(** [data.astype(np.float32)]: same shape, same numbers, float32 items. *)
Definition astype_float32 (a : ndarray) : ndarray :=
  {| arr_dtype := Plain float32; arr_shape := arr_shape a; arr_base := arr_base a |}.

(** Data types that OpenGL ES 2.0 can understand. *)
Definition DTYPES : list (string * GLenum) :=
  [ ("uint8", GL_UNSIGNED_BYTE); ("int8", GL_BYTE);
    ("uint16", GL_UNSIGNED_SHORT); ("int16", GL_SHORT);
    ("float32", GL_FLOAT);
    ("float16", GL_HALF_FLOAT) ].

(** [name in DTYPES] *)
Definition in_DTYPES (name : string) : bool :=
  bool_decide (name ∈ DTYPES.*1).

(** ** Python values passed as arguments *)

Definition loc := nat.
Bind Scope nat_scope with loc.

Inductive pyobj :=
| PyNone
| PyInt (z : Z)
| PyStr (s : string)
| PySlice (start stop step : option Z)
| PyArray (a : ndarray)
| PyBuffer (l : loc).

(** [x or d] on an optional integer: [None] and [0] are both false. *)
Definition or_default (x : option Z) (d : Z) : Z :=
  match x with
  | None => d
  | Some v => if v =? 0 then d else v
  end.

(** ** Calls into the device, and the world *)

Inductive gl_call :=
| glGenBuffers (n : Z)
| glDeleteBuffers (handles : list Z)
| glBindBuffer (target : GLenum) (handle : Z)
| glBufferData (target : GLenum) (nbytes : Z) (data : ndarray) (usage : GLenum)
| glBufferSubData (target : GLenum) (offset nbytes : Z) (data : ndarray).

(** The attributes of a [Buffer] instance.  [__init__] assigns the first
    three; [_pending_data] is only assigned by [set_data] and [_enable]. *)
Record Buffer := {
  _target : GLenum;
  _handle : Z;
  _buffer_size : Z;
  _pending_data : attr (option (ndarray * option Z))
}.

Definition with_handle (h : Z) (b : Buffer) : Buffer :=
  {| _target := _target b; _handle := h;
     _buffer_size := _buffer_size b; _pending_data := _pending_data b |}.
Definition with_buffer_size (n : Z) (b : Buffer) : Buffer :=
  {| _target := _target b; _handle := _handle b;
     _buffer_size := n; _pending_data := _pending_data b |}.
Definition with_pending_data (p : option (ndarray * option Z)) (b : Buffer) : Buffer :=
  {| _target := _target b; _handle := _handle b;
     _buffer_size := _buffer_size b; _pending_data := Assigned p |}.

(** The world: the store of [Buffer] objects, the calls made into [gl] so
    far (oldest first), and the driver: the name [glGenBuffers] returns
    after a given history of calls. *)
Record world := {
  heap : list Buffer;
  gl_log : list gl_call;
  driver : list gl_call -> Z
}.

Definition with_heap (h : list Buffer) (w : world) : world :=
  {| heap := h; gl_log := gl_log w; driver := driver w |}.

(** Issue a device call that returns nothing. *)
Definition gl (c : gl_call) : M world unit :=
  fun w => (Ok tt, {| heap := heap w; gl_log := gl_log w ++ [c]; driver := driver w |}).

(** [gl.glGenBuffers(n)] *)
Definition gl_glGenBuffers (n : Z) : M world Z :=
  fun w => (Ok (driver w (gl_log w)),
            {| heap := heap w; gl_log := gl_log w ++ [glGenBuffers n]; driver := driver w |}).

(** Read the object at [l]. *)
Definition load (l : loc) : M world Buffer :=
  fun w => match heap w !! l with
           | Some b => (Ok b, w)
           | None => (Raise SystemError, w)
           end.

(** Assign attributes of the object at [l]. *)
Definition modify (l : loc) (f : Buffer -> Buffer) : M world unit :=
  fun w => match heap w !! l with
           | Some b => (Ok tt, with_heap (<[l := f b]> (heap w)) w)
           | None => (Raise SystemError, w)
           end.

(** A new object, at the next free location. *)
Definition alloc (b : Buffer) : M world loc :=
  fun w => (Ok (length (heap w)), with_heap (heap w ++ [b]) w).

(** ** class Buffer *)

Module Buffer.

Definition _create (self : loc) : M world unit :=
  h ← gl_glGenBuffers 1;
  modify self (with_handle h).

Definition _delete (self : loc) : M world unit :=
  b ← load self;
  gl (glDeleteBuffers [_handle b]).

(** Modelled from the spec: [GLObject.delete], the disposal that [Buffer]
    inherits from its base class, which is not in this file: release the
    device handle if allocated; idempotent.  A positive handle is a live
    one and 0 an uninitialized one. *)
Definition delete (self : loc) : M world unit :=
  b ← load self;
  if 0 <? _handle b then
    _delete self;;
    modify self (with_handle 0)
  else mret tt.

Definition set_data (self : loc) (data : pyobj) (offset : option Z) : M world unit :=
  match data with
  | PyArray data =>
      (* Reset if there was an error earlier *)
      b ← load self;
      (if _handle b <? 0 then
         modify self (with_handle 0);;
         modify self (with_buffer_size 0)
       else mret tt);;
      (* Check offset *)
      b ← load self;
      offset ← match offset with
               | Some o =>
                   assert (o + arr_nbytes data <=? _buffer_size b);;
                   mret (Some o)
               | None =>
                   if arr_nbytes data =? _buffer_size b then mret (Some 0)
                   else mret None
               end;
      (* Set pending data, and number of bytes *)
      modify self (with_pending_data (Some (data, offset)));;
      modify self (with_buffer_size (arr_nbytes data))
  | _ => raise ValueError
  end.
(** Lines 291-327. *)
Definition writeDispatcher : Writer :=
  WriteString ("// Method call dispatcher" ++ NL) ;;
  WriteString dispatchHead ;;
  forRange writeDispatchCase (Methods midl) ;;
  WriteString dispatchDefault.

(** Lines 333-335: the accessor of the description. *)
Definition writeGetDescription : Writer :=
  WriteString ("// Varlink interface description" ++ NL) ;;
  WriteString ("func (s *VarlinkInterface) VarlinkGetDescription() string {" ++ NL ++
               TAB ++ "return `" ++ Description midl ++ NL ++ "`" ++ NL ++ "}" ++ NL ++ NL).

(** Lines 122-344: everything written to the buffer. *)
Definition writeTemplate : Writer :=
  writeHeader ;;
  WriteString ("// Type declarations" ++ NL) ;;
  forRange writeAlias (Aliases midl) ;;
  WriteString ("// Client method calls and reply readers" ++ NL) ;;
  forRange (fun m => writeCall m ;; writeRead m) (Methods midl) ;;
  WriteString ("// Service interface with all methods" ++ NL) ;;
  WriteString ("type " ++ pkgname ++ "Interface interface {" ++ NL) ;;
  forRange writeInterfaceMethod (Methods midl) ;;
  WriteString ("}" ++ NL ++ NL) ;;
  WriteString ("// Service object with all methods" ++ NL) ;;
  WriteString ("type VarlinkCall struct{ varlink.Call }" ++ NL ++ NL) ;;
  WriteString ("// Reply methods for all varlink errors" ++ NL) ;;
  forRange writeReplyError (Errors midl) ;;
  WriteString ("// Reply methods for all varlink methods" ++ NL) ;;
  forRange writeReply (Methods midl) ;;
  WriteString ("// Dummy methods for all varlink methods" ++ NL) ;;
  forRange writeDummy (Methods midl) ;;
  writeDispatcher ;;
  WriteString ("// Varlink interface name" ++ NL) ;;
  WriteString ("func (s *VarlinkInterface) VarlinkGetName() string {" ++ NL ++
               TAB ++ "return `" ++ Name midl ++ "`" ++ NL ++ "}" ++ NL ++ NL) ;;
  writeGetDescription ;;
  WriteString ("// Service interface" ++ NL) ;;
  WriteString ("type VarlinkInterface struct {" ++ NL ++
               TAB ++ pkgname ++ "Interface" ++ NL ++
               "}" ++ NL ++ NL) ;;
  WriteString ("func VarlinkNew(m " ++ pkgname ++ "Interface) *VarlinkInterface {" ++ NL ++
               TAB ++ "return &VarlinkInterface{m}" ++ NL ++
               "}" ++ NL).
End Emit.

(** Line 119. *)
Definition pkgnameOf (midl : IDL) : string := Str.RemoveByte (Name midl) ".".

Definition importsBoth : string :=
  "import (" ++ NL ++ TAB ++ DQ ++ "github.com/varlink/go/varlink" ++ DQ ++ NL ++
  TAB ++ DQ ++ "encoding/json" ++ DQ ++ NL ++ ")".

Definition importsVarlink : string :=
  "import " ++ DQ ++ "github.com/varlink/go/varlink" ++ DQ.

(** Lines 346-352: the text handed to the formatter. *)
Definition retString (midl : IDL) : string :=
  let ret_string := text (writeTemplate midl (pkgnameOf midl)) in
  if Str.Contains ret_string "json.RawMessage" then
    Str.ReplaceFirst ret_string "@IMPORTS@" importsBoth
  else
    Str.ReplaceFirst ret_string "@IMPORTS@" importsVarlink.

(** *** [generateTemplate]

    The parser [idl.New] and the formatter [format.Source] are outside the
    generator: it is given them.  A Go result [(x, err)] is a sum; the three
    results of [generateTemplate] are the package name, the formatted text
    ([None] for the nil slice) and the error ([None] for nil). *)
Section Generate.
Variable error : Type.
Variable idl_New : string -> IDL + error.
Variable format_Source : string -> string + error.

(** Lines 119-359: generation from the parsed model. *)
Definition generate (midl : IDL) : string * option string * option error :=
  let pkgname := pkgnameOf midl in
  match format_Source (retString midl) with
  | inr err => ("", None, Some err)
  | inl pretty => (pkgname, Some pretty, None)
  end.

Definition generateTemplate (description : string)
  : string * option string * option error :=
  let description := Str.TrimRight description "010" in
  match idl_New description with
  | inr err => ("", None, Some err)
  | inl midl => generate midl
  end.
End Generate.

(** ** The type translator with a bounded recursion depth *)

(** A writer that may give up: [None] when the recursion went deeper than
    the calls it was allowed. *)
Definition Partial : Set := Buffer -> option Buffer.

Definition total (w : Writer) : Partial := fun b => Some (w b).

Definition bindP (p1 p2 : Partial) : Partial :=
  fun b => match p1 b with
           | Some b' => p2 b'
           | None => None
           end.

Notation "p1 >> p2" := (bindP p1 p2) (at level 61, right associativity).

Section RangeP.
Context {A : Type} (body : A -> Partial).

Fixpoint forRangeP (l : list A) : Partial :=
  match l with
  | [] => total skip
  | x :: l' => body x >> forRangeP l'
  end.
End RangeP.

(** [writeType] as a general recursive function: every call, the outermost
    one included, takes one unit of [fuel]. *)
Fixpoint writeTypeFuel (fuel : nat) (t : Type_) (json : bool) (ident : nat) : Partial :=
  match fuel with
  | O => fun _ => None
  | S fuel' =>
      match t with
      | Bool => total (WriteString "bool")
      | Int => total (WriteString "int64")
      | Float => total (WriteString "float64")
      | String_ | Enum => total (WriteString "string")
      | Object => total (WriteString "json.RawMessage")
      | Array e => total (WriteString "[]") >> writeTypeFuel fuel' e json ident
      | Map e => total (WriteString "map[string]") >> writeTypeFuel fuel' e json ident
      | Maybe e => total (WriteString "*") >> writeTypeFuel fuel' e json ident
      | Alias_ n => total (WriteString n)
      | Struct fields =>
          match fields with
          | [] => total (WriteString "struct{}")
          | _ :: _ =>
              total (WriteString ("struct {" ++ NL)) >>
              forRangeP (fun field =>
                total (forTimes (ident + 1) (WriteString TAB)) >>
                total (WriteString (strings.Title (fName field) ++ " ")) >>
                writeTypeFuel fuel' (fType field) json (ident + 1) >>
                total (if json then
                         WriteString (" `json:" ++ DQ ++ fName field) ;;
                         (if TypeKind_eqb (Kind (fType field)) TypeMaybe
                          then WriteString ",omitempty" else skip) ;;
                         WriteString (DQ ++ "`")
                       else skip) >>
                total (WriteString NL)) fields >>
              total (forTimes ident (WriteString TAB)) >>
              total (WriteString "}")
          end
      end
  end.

> [PROBLEM TO SOLVE] Output should match, line for line, the stretch of the material above from the line holding "Definition with_buffer_size (n" through the line holding "Definition with_pending_data (p".

> [ANSWER BOX]
Definition with_buffer_size (n : Z) (b : Buffer) : Buffer :=
  {| _target := _target b; _handle := _handle b;
     _buffer_size := n; _pending_data := _pending_data b |}.
Definition with_pending_data (p : option (ndarray * option Z)) (b : Buffer) : Buffer :=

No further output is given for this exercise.